Yeah, all this is possible.  Whether it's better is subject to opinion or testing.

> I see no problem with adding an additional field to usual slices. There's also some benefit: clearer semantics (if you make guaranteed performance part of the semantics) and a much simpler runtime.

Simpler runtime is not any benefit IMO.  Nobody cares how array appending works, they just know the semantics.  The semantics wouldn't be any different with your type, you still have all the same semantics, so I don't really get that point.

> > Your idea is essentially the idea behind my patch, except you can get the array info without having an additional pointer.  The cost of lookup for the block info is mitigated by the cache, making lookups cost very little.
> 
> But the cache is volatile, and a cache entry could be easily flushed by doing many array append operations.  A single string processing function could replace the entire cache with entries for string temporaries, and cause nasty performance regressions in unrelated parts of the program (e.g. in places where you really don't want each append operation to reallocate the full array).

I'm not sure you understand the semantics.  When an array's block info is in the cache, no lookup of the block info from the GC is required, so the lock isn't taken, and the lookup is as simple as a linear search through 8 elements.  But when it is not in the cache, it is looked up via the GC, requiring a lock and a look through all the memory pools (I'm unsure of the performance, but it clearly is slower).  However, a cache miss does not mean an automatic reallocation, it just means the lookup of the block info is slower.  It can *still* be extended into the block.  Basically, the algorithm performance of appending with a cache miss is the same as a cache hit, just with a larger constant.

> The worst is, this behavior will be relatively indeterministic.

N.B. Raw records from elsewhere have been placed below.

(** *** Append handles *)

Lemma open_append_guarded hs r :
  r <> p -> r <> tmp ->
  hoare (guarded hs) (fs_open_append r)
    (fun o fs => match o with Ok i => guarded (i :: hs) fs | Err _ => guarded hs fs end).
Proof.
  intros Hr Ht. apply guarded_io; [intros junk; by apply hoare_ret|]. intros fs Hg.
  pose proof Hg as [Hp Hs Hpast]. destruct (dir (disk fs) !! r) as [i|] eqn:Ei.
  - split; [by eapply handle_private|done|done].
  - pose proof (create_private hs (disk fs) (umask_mode fs) r "" Hr Ei Hp) as Hc.
    rewrite decide_False in Hc by done.
    eapply guarded_set_disk; [exact Hg|exact Hc|by eapply create_shown].
Qed.

Lemma write_handle_guarded hs i b :
  i ∈ hs -> hoare (guarded hs) (fs_write_handle i b) (fun _ => guarded hs).
Proof.
  intros Hi.
  assert (forall b fs, guarded hs fs -> guarded hs (set_disk (append_inode i b (disk fs)) fs)) as Ha.
  { clear b. intros b fs Hg. pose proof Hg as [Hp Hs _]. unfold append_inode.
    destruct (inodes (disk fs) !! i) as [ino|] eqn:Eino; [|by eapply guarded_set_disk].
    eapply guarded_set_disk; [exact Hg|by apply put_private|]. apply put_shown; [|done].
    by destruct (proj1 (Forall_forall _ _) (pd_foreign _ _ Hp) i Hi) as (_ & _ & ?). }
  apply guarded_io; [intros junk|]; intros fs Hg; by apply Ha.
Qed.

It's also hard to explain to "normal" programmers.
> 
> Also, isn't it completely useless? If the programmer wants to append to an array, he'll use an append struct just to be sure, and if he doesn't want to append, inefficient array slice appending wouldn't be a problem.

Again, I think these points may be fostered by a misunderstanding of the patch.  The performance is much better than current performance, and people have had no problem dealing with the current runtime except in special circumstances.

-Steve
December 24, 2009
Leandro Lucarella Wrote:

> Steven Schveighoffer, el 24 de diciembre a las 10:15 me escribiste:
> > This is absolutely false.  It does not make anything worse.  It may not make it as good as you want, but it definitely is better than the current situation.
> 
> I meant from the language semantics POV (you have more rules to remember about arrays), I agree it makes things better from a practical POV.

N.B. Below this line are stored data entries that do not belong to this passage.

(** [p'] keeps a part of [p]: what is gone was used no later than what is
    kept. *)
Record lru_part (p p' : FilePool) : Prop := {
  part_map : pool_map p' ⊆ pool_map p;
  part_stamps : stamps p' ⊆ stamps p;
  part_lru : forall k s k' s', stamps p !! k = Some s -> stamps p' !! k = None ->
    stamps p' !! k' = Some s' -> s <= s';
  part_cap : cap p' = cap p;
  part_stamp : stamp p' = stamp p;
}.

#[export] Instance lru_part_preorder : PreOrder lru_part.
Proof.
  split.
  - intros p. split; try done. intros k s k' s' Hk Hn. congruence.
  - intros p q r [M1 S1 L1 C1 T1] [M2 S2 L2 C2 T2]. split; try congruence.
    + by etrans.
    + by etrans.
    + intros k s k' s' Hk Hn Hk'. destruct (stamps q !! k) as [s1|] eqn:Eq.
      * assert (s1 = s) as -> by (pose proof (lookup_weaken _ _ _ _ Eq S1); congruence).
        by eapply L2.
      * eapply L1; [exact Hk|exact Eq|]. by eapply lookup_weaken.
Qed.

Lemma evict_oldest_part p k : oldest (stamps p) = Some k -> lru_part p (evict_counted k p).
Proof.
  intros Ho. pose proof (oldest_spec (stamps p)) as Hs. rewrite Ho in Hs.
  destruct Hs as (s & Hk & Hmin). split; simpl; try done; [apply delete_subseteq..|].
  intros k1 s1 k2 s2 H1 Hn [_ H2]%lookup_delete_Some.
  apply lookup_delete_None in Hn as [->|Hn]; [|congruence].
  assert (s1 = s) as -> by congruence. by eapply Hmin.
Qed.

Lemma evict_counted_size k p :
  is_Some (stamps p !! k) -> size (stamps p) = S (size (stamps (evict_counted k p))).
Proof.
  intros Hk. simpl. rewrite map_size_delete. destruct Hk as [s Hk]. rewrite Hk.
  pose proof (map_size_ne_0_lookup_2 (stamps p) k (ex_intro _ s Hk)). lia.
Qed.

(** The loop ends with room, having dropped only the oldest handles. *)
Lemma make_room_spec fuel key p :
  pool_wf p -> stamps p !! key = None -> (size (stamps p) < fuel)%nat ->
  let p' := make_room fuel key p in
  pool_wf p' /\ lru_part p p' /\ Z.of_nat (size (pool_map p')) < cap p' /\
  (Z.of_nat (size (pool_map p)) < cap p -> p' = p).
Proof.
  revert p. induction fuel as [|fuel IH]; intros p Hwf Hkey Hfuel; [lia|]. simpl.
  destruct (Z.ltb_spec (Z.of_nat (size (pool_map p))) (cap p)) as [Hlt|Hge]; [done|].
  pose proof (oldest_spec (stamps p)) as Hs. pose proof (evict_oldest_part p) as Hpart.
  destruct (oldest (stamps p)) as [victim|].
  2: { rewrite size_stamps, Hs, map_size_empty in Hge by done.
       pose proof (wf_cap p Hwf). lia. }
  destruct Hs as (s & Hv & _). rewrite decide_False by congruence.
  pose proof (evict_counted_size victim p (ex_intro _ s Hv)) as Hsz.
  destruct (IH (evict_counted victim p)) as (H1 & H2 & H3 & _).
  - by apply evict_counted_wf.
  - simpl. apply lookup_delete_None. by right.
  - lia.
  - split; [done|]. split; [|split; [done|lia]]. etrans; [by apply Hpart|exact H2].
Qed.

(** Shedding ends, within its count, with the oldest handles dropped. *)
Lemma shed_spec n p : pool_wf p -> pool_wf (shed n p) /\ lru_part p (shed n p).
Proof.
  revert p. induction n as [|n IH]; intros p Hwf; simpl; [done|].
  pose proof (evict_oldest_part p) as Hpart. destruct (oldest (stamps p)) as [victim|]; [|done].
  destruct (IH (evict_counted victim p)) as [H1 H2]; [by apply evict_counted_wf|].
  split; [done|]. etrans; [by apply Hpart|exact H2].
Qed.

Lemma shed_frees n p :
  pool_wf p -> (size (stamps (shed n p)) <= size (stamps p) - n)%nat.
Proof.
  revert p. induction n as [|n IH]; intros p Hwf; simpl; [lia|].
  pose proof (oldest_spec (stamps p)) as Hs. destruct (oldest (stamps p)) as [victim|].
  - destruct Hs as (s & Hv & _). specialize (IH (evict_counted victim p) (evict_counted_wf _ _ Hwf)).
    pose proof (evict_counted_size victim p (ex_intro _ s Hv)). simpl in *. lia.
  - rewrite Hs, map_size_empty. lia.
Qed.

Lemma touch_wf key p :
  pool_wf p -> stamps_left p -> is_Some (stamps p !! key) -> pool_wf (touch key p).
Proof.
  intros [Hd Hi Hs Hc Hz] Hleft Hk. unfold stamps_left in Hleft.
  split; simpl; [| | |done|done].
  - rewrite dom_insert_L, Hd. apply elem_of_dom in Hk. set_solver.
  - intros k1 k2 s. rewrite !lookup_insert_Some. intros [[<- <-]|[? H1]] [[<- Hq]|[? H2]]; try done.
    + apply Hs in H2. lia.
    + subst. apply Hs in H1. lia.
    + by eapply Hi.
  - intros k1 s. rewrite wrap64_small by ulia.
    rewrite lookup_insert_Some. intros [[<- <-]|[? H1]]; [lia|]. apply Hs in H1. lia.
Qed.

Lemma insert_wf key f full p :
  pool_wf p -> stamps_left p -> stamps p !! key = None ->
  pool_wf (insert key f full p) /\
  pool_map (insert key f full p) !! key = Some (f, full) /\
  lru_part p (make_room (S (size (stamps p))) key p) /\
  (Z.of_nat (size (pool_map p)) < cap p ->
     pool_map (insert key f full p) = <[key := (f, full)]> (pool_map p)).
Proof.
  intros Hwf Hleft Hkey. unfold insert.
  destruct (make_room_spec (S (size (stamps p))) key p Hwf Hkey ltac:(lia))
    as (Hwf' & Hpart & Hroom & Hsame).
  set (q := make_room _ key p) in *.
  assert (stamps q !! key = None) as Hq.
  { destruct (stamps q !! key) as [s|] eqn:E; [|done].
    pose proof (lookup_weaken _ _ _ _ E (part_stamps _ _ Hpart)). congruence. }
  assert (stamps_left q) as Hleft' by (unfold stamps_left; by rewrite (part_stamp _ _ Hpart)).
  destruct Hwf' as [Hd Hi Hs Hc Hz]. unfold stamps_left in Hleft'.
  split; [|split; [|split; [exact Hpart|]]].
  - split; simpl; [| | |done|].
    + by rewrite !dom_insert_L, Hd.
    + intros k1 k2 s. rewrite !lookup_insert_Some. intros [[<- <-]|[? H1]] [[<- Hx]|[? H2]]; try done.
      * apply Hs in H2. lia.
      * subst. apply Hs in H1. lia.
      * by eapply Hi.
    + intros k1 s. rewrite wrap64_small by ulia.
      rewrite lookup_insert_Some. intros [[<- <-]|[? H1]]; [lia|]. apply Hs in H1. lia.
    + rewrite map_size_insert. destruct (pool_map q !! key); simpl; lia.
  - simpl. apply lookup_insert_eq.
  - intros Hlt. simpl. by rewrite (Hsame Hlt).
Qed.

Lemma opened_spec key f full p q :
  pool_wf q -> lru_part p q -> stamps_left q -> stamps q !! key = None ->
  let p' := insert key f full (count_open q) in
  pool_wf p' /\ cap p' = cap p /\
  pool_map p' !! key = Some (f, full) /\
  (exists r, lru_part p r /\ pool_map p' = <[key := (f, full)]> (pool_map r)) /\
  (Z.of_nat (size (pool_map q)) < cap q -> pool_map p' = <[key := (f, full)]> (pool_map q)).
Proof.
  intros Hwf Hpart Hleft Hk.
  destruct (insert_wf key f full (count_open q)) as (H1 & H2 & H3 & H4); [|done|done|].
  { by destruct Hwf. }
  assert (lru_part q (count_open q)) as Hc
    by (split; try done; intros k s k' s' Hs Hn; simpl in Hn; congruence).
  split; [done|]. split; [etrans; [exact (part_cap _ _ H3)|exact (part_cap _ _ Hpart)]|].
  split; [done|]. split; [|done].
  exists (make_room (S (size (stamps (count_open q)))) key (count_open q)). split; [|done].
  etrans; [exact Hpart|]. etrans; [exact Hc|exact H3].
Qed.

Section PoolSpec.
Context {W : Type} `{Os W}.

(** [get_or_open] keeps the pool within its cap and its books straight.  A
    cached file costs no system call and evicts nothing; an open into a pool
    with room evicts nothing; a full pool (or one told that the process is out
    of descriptors) gives up only handles used no later than every handle it
    keeps; a success caches the returned handle; a failure caches nothing. *)
Theorem get_or_open_spec key full p w :
  pool_wf p -> stamps_left p ->
  let '(r, (p', w')) := get_or_open key full (p, w) in
  pool_wf p' /\ cap p' = cap p /\
  match pool_map p !! key, r with
  | Some (f, _), r => r = Ok f /\ w' = clone_handle f w /\ pool_map p' = pool_map p
  | None, Ok f =>
      pool_map p' !! key = Some (f, full) /\
      (exists q, lru_part p q /\ pool_map p' = <[key := (f, full)]> (pool_map q)) /\
      (is_ok (open_rw full w).1 = true -> Z.of_nat (size (pool_map p)) < cap p ->
         pool_map p' = <[key := (f, full)]> (pool_map p))
  | None, Err _ => lru_part p p'
  end.
Proof.
  intros Hwf Hleft. unfold get_or_open, bind at 1, gets.
  destruct (pool_map p !! key) as [[f full0]|] eqn:Ekey.
  { assert (is_Some (stamps p !! key)) as Hk.
    { apply elem_of_dom. rewrite <- (wf_dom p Hwf). apply elem_of_dom. eauto. }
    pose proof (touch_wf key p Hwf Hleft Hk). unfold on_pool, on_outside, modify, bind, ret.
    by rewrite (released_same p (touch key p)). }
  assert (stamps p !! key = None) as Hk.
  { apply not_elem_of_dom. rewrite <- (wf_dom p Hwf). by apply not_elem_of_dom. }
  unfold bind at 1, on_os. destruct (open_rw full w) as [[f|e] w1].
  { destruct (opened_spec key f full p p) as (? & ? & ? & ? & ?); done. }
  destruct (negb (e =? EMFILE)); [by split|].
  set (n := Z.to_nat (Z.max (cap p / 4) 1)).
  destruct (shed_spec n p Hwf) as [Hwf' Hpart].
  unfold on_pool at 1, modify, bind at 1 2. destruct (open_rw full _) as [[f|e'] w2].
  - fold n. assert (stamps (shed n p) !! key = None) as Hk'.
    { destruct (stamps (shed n p) !! key) as [s|] eqn:E; [|done].
      pose proof (lookup_weaken _ _ _ _ E (part_stamps _ _ Hpart)). congruence. }
    assert (stamps_left (shed n p)) as Hleft'
      by (unfold stamps_left; by rewrite (part_stamp _ _ Hpart)).
    destruct (opened_spec key f full p (shed n p)) as (? & ? & ? & ? & ?); try done.
  - simpl. split; [done|]. split; [apply (part_cap _ _ Hpart)|done].
Qed.

End PoolSpec.

(** ** The per-torrent views *)

(** [Registered], and the registry and uid source of the process. *)
Record Registered := {
  reg_output_folder : path;
  reg_overwrite : bool;
}.

Record Registry := {
  registered : gmap string Registered;
  uid_source : Z;
}.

In fact, semantics are simpler.  You can completely eliminate the explanation about stomping in the spec.

> > > I don't comment much about the patch (and the design) because I already
> > > did so in the several threads about it. I think is a very bad idea,
> > > I think dynamic arrays should be a proper reference type (with ptr, length
> > > and capacity) and slices should be a value type without appending (only
> > > with ptr and length).
> > 
> > I don't agree.  I like that slices and arrays are the same type, it
> > allows for much cleaner code, and much less function duplication.  I see
> > the "append extends into a block" as an optimization, one that currently
> > is invalid, and with the patch is valid.  Disallowing appending to
> > slices means you must generate arrays whenever you want to do appending
> > (which copies the entire slice), incurring a higher cost for little
> > gain.  I'd actually say no gain.  Do you have an example where such
> > a scheme is better than arrays with my patch?

No example?

> I said this several times but here it comes again: We agree that the current scheme is better in terms of performance than having a proper reference type dynamic array and a separated slice value type.
> 
> The thing is, I think optimization is nice as long as it doesn't leak the abstractions to the user. The current scheme is clearly this scenario, to make an optimization (one that problably a lot of people wouldn't need), you are making things harder for the user and creating a monster half array, half slice that is harder to understand than 2 smaller and simpler types.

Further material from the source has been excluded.